# picky preschooler snack ideas



## glad2bemama (Jan 12, 2002)

Help! My four year old is a self-imposed mostly vegetarian. I need high protein/ high fat snack ideas. He has some blood sugar problems and never gets hungry, so I have to get the most out of the food.

Just something to add, my second child only loves protein. Funny, huh?


----------



## LEmama (Nov 21, 2001)

I am at work and don't have any recipe books handy, but here are a few ideas:

-nut butters/cream cheese spread on anything he likes

-Soy milk - I sometimes buy the enriched drink box size on sale - my kids think it's a treat! Homemade smoothies using soy milk are also good

-hard boiled eggs - or make a big omlette and save the leftovers for the next days' snack

- firm Tofu - pan fry w/ bit of oil & season. Cut into chunks

-whole milk yogurt (Yo baby is yummy)

-quality canned soup. My kids love Amy's Lentil soup - it's quick & nourishing

-burritos - refried beans, cheese, veggie/salsa - again can be made ahead of time and stored in small portions

-pizza toast - Ezekial bread topped w/ sauce, cheese, etc. Toast in toaster oven

-nut balls - I have never made these...you will have to experiment - Combine any of the following, roll into balls, refridgerate until firm: Nut butter, chopped nuts, honey, raisins, carob chips, shredded coconut, wheat germ, raw oats

Good Luck!


----------



## feather (Jan 5, 2002)

~hummus with pita triangles to dip. Or dip veggie sticks.

~ants on a log - celery with any nut butter inside, sprinkled with raisins.

~a fruit and cheese plate:apple slices, crackers, cheese,grapes.

~healthy muffins and breads







, zucchini, oatmeal.....

~granola: can put on vanilla yogurt or frozen yogurt.

~go to healthfood store and buy an assortment of healthy yummy cereals to make a snack mix. We use *Mothers* brand peanut butter bumpers and honey O's.

~apple slices sprinkled with cinnamon.

~baked apples with maple syrup/honey and raisins.

~Marinate flat tofu slices in rice vinegar, soy sauce, and maple syrup, then bake.

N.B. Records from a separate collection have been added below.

(* ===== verification/Locking.v ===== *)
(** * Logical locking

    [server/core/src/logical_locking.cpp]. Opening a replica locks its data
    object: every replica's status is saved in its [data_status] column, the
    target replica becomes intermediate (or read-locked) and its siblings
    write-locked (or read-locked). Unlocking gives the replicas their final
    statuses, or the saved ones. All of it happens in the replica state table;
    [lock_and_publish] and [unlock_and_publish] then write it to the catalog. *)

From stdpp Require Import base gmap list strings.
From Stdlib Require Import ZArith Lia Ascii.
From S2P Require Import Prelude Errors Numerals Hierarchy Resources FsPath Rst Rat.

(** ** JSON text

    [nlohmann::json], as far as a [data_status] value goes. [JOther] stands for
    null, booleans, numbers and arrays. *)

Set Warnings "-register-all".

Inductive json : Type :=
| JObject (members : list (bstr * json))
| JString (s : bstr)
| JOther.

(** [json::parse], with [None] for [json::parse_error], and [dump] on valid UTF-8. *)
Class Json := { json_parse : bstr -> option json; json_dump : json -> bstr }.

They are sweet and good.

~make your own jello - add fruit cocktail.

~In the healthy section of my grocery store I get veggie nuggets and chix nuggets. they are a good finger food snack and dd likes to dip in ketchup.

~do you have a juicer? apple-carrot juice is much loved by my 21 month old dd.(can add flax oil and it will not be noticeable)

~baked sweet potato(we put soy butter on top)

~baked potato with cheese,beans, or anything on top.

~veggie burgers - just the burger, cut into triangles

~felafels - just the felafel without any bread: make into finger food shape and have them dip into a sauce like sour cream(or a soy subst.) we have big felafels for dinner sometimes and I save the extra mix to use for snacks later.

~will they eat avacados? they are good sliced by themselves or made into guacamole. dip in tortilla chips.

~ bean dip with tortilla chips.

~oddly enough dd's favorite is miso soup with cubed tofu and seaweed. she shovels in the seaweed. you just never know!

IS THIS ENOUGH FOR YOU????????(LOL) I HAVE MORE!


----------



## glad2bemama (Jan 12, 2002)

Thankyou so very much for all of the great ideas. I am getting hungry just thinking abou them!

I have a question about the marinated tofy triangles, though what are the proportions?

Also, does anyone have any protein bar recipes?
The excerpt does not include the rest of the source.